Leuacanthemum Vulgare and a Cow in Kyyjavi, Central Finland
(From a photograph on Wikipedia, with acknowledgements)
The photograph catches one ox-eye daisy
in sun in a meadow in Kyyjärvi
and a brown and white cow slouching up to pose,
view developments, or even (and fair enough)
grasp the nettle and sort out this name business
once and for all. Cows usually give wide
berths to ox-eye daisies, allowing
the rhizomes to take advantage, and the flowers
to take both credit and blame. But the flowers
sway guilt-free summers away as if,
if something matters, they couldn’t care less.

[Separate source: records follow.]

(** * Bunny CDN package: image transcoding and cache purge

    A shallow embedding of [cdn/image_utils.py] (format selection and the
    [compress_image] pipeline) and of [cdn/bunny.py] ([purge_cache]),
    followed by the properties of the specification that concern them;
    then the rest of the package, [cdn/bunny.py] (the Storage API) and
    [cdn/helpers.py], with the properties their code shows.

    Python values are modelled as follows.
    - [int] is [Z]; [str] and [bytes] are [string]; [None]-able arguments
      are [option].
    - [float] is IEEE 754 binary64, through the Standard Library's
      specification of floating-point arithmetic (module [PyFloat]); the
      module [Rounding] holds the description of its rounding that the
      proofs use.
    - Pillow is an external library: its images are records of the
      attributes the code reads ([mode], [size], [info]) together with a
      symbolic description of the pixel data; each library call is
      recorded in a call log and may raise (module [PIL]).
    - [requests.post] is an effect on the network, threaded as explicit
      state (module [bunny]); so are [requests.put], [requests.delete] and
      [instance.save] (modules [bunny_storage] and [helpers]). The requests
      made are read off a world that records them (module [Wire]).
    Logging has no effect on results and is left out; the statistics of
    lines 100-107 are computed from [len(data)] and the integer
    [file_obj.size], guarded against a zero divisor, and raise nothing. *)

From Stdlib Require Import ZArith QArith Qround Qpower Lia Lqa Bool List.
From Stdlib Require Import String Ascii DecimalString Permutation SpecFloat.
Import ListNotations.

(* ================================================================== *)
(** ** Python strings and truthiness *)

Module Py.
Local Open Scope string_scope.

(** [str.upper()] on one character. Only a-z are mapped: the results are
    only compared with "JPEG" and "WEBP", and no string that contains a
    character outside ASCII upper-cases to one of these. *)
Definition upper_ascii (c : ascii) : ascii :=
  let n := nat_of_ascii c in
  if ((97 <=? n) && (n <=? 122))%nat then ascii_of_nat (n - 32) else c.

Fixpoint upper (s : string) : string :=
  match s with
  | EmptyString => EmptyString
  | String c rest => String (upper_ascii c) (upper rest)
  end.

(** [x in (a, b, ...)] and [x in {a, b, ...}] on strings. *)
Definition str_in (x : string) (xs : list string) : bool :=
  existsb (String.eqb x) xs.

(** [str(n)] for an [int], as used by the f-strings. *)
Definition str_of_int (n : Z) : string :=
  NilZero.string_of_int (Z.to_int n).

(** Truth value of an [int | None], of a [str] and of a [str | None]. *)
Definition truthy_int (n : option Z) : bool :=
  match n with
  | None => false
  | Some k => negb (k =? 0)%Z
  end.

Definition truthy_str (s : string) : bool := negb (s =? "").

Definition truthy_opt_str (s : option string) : bool :=
  match s with
  | None => false
  | Some t => truthy_str t
  end.

End Py.

(* ================================================================== *)
(** ** Python floats

    A [float] is an IEEE 754 binary64 number: the Standard Library's
    specification of floating-point arithmetic at precision 53 and
    maximal exponent 1024. *)

Module PyFloat.

Definition float : Type := spec_float.

(** [float(n)], also applied to the [int] operand of a mixed operation:
    the nearest binary64 number, [OverflowError] beyond the range. *)
Definition of_int (n : Z) : string + float :=
  match binary_normalize 53 1024 n 0 false with
  | S754_infinity _ => inl "int too large to convert to float"%string
  | f => inr f
  end.

Definition is_zero (f : float) : bool :=
  match f with
  | S754_zero _ => true
  | _ => false
  end.

(** [a / b]: [ZeroDivisionError] on a zero divisor. *)
Definition truediv (a b : float) : string + float :=
  if is_zero b then inl "float division by zero"%string
  else inr (SFdiv 53 1024 a b).

(** [a * b] *)
Definition mul (a b : float) : float := SFmul 53 1024 a b.

(** [int(x)]: truncation towards zero; [OverflowError] on an infinity,
    [ValueError] on a NaN. *)
Definition to_int (x : float) : string + Z :=
  match x with
  | S754_zero _ => inr 0%Z
  | S754_finite s m e =>
      inr (cond_Zopp s
             (match e with
              | Zneg p => Z.quot (Zpos m) (2 ^ Zpos p)
              | _ => Zpos m * 2 ^ e
              end))%Z
  | S754_infinity _ => inl "cannot convert float infinity to integer"%string
  | S754_nan => inl "cannot convert float NaN to integer"%string
  end.

End PyFloat.

(* ================================================================== *)
(** ** Rounding to nearest, ties to even

    The arithmetic of binary64 described on rationals: what the results
    of [PyFloat] are compared with. *)

Module Rounding.
Local Open Scope Q_scope.

(** Nearest integer to [y], ties to the even one. *)
Definition round_half_even (y : Q) : Z :=
  let f := Qfloor y in
  match Qcompare (y - inject_Z f) (1 # 2) with
  | Lt => f
  | Gt => (f + 1)%Z
  | Eq => if Z.even f then f else (f + 1)%Z
  end.

(** For [0 < x], the exponent [k] with [2^k <= x < 2^(k+1)]. *)
Definition binade (x : Q) : Z :=
  let k := (Z.log2 (Qnum x) - Z.log2 (Zpos (Qden x)))%Z in
  if Qle_bool (2 ^ k) x then k else (k - 1)%Z.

Classification as noxious weeds
they treat as a compliment. Invasive
gives them a purpose in life. This morning
they blotch the field-sides in swathes, http://www.flomaxbuyonline.com/ like white
blouses someone’s laid out to dry.
On days when peace of mind’s absent, it’s tempting
to flit off to central Finland and be
unavailable, but options like that
are for people who can. Here the ox-eye daisies
dazzle through June and then wither and seed,
and lie low for autumn.
Anyone wise in growth cycles and so on
will come to learn what the cows have learned
about what to do with ox-eye daisies,
and probably tend to do the same.
Robert Etty lives in Lincolnshire. His latest collection is A Hook in the Milk Shed (Shoestring Press) and a selection of his work appears in Something Happens, Sometimes Here: Contemporary Lincolnshire Poetry (Five Leaves).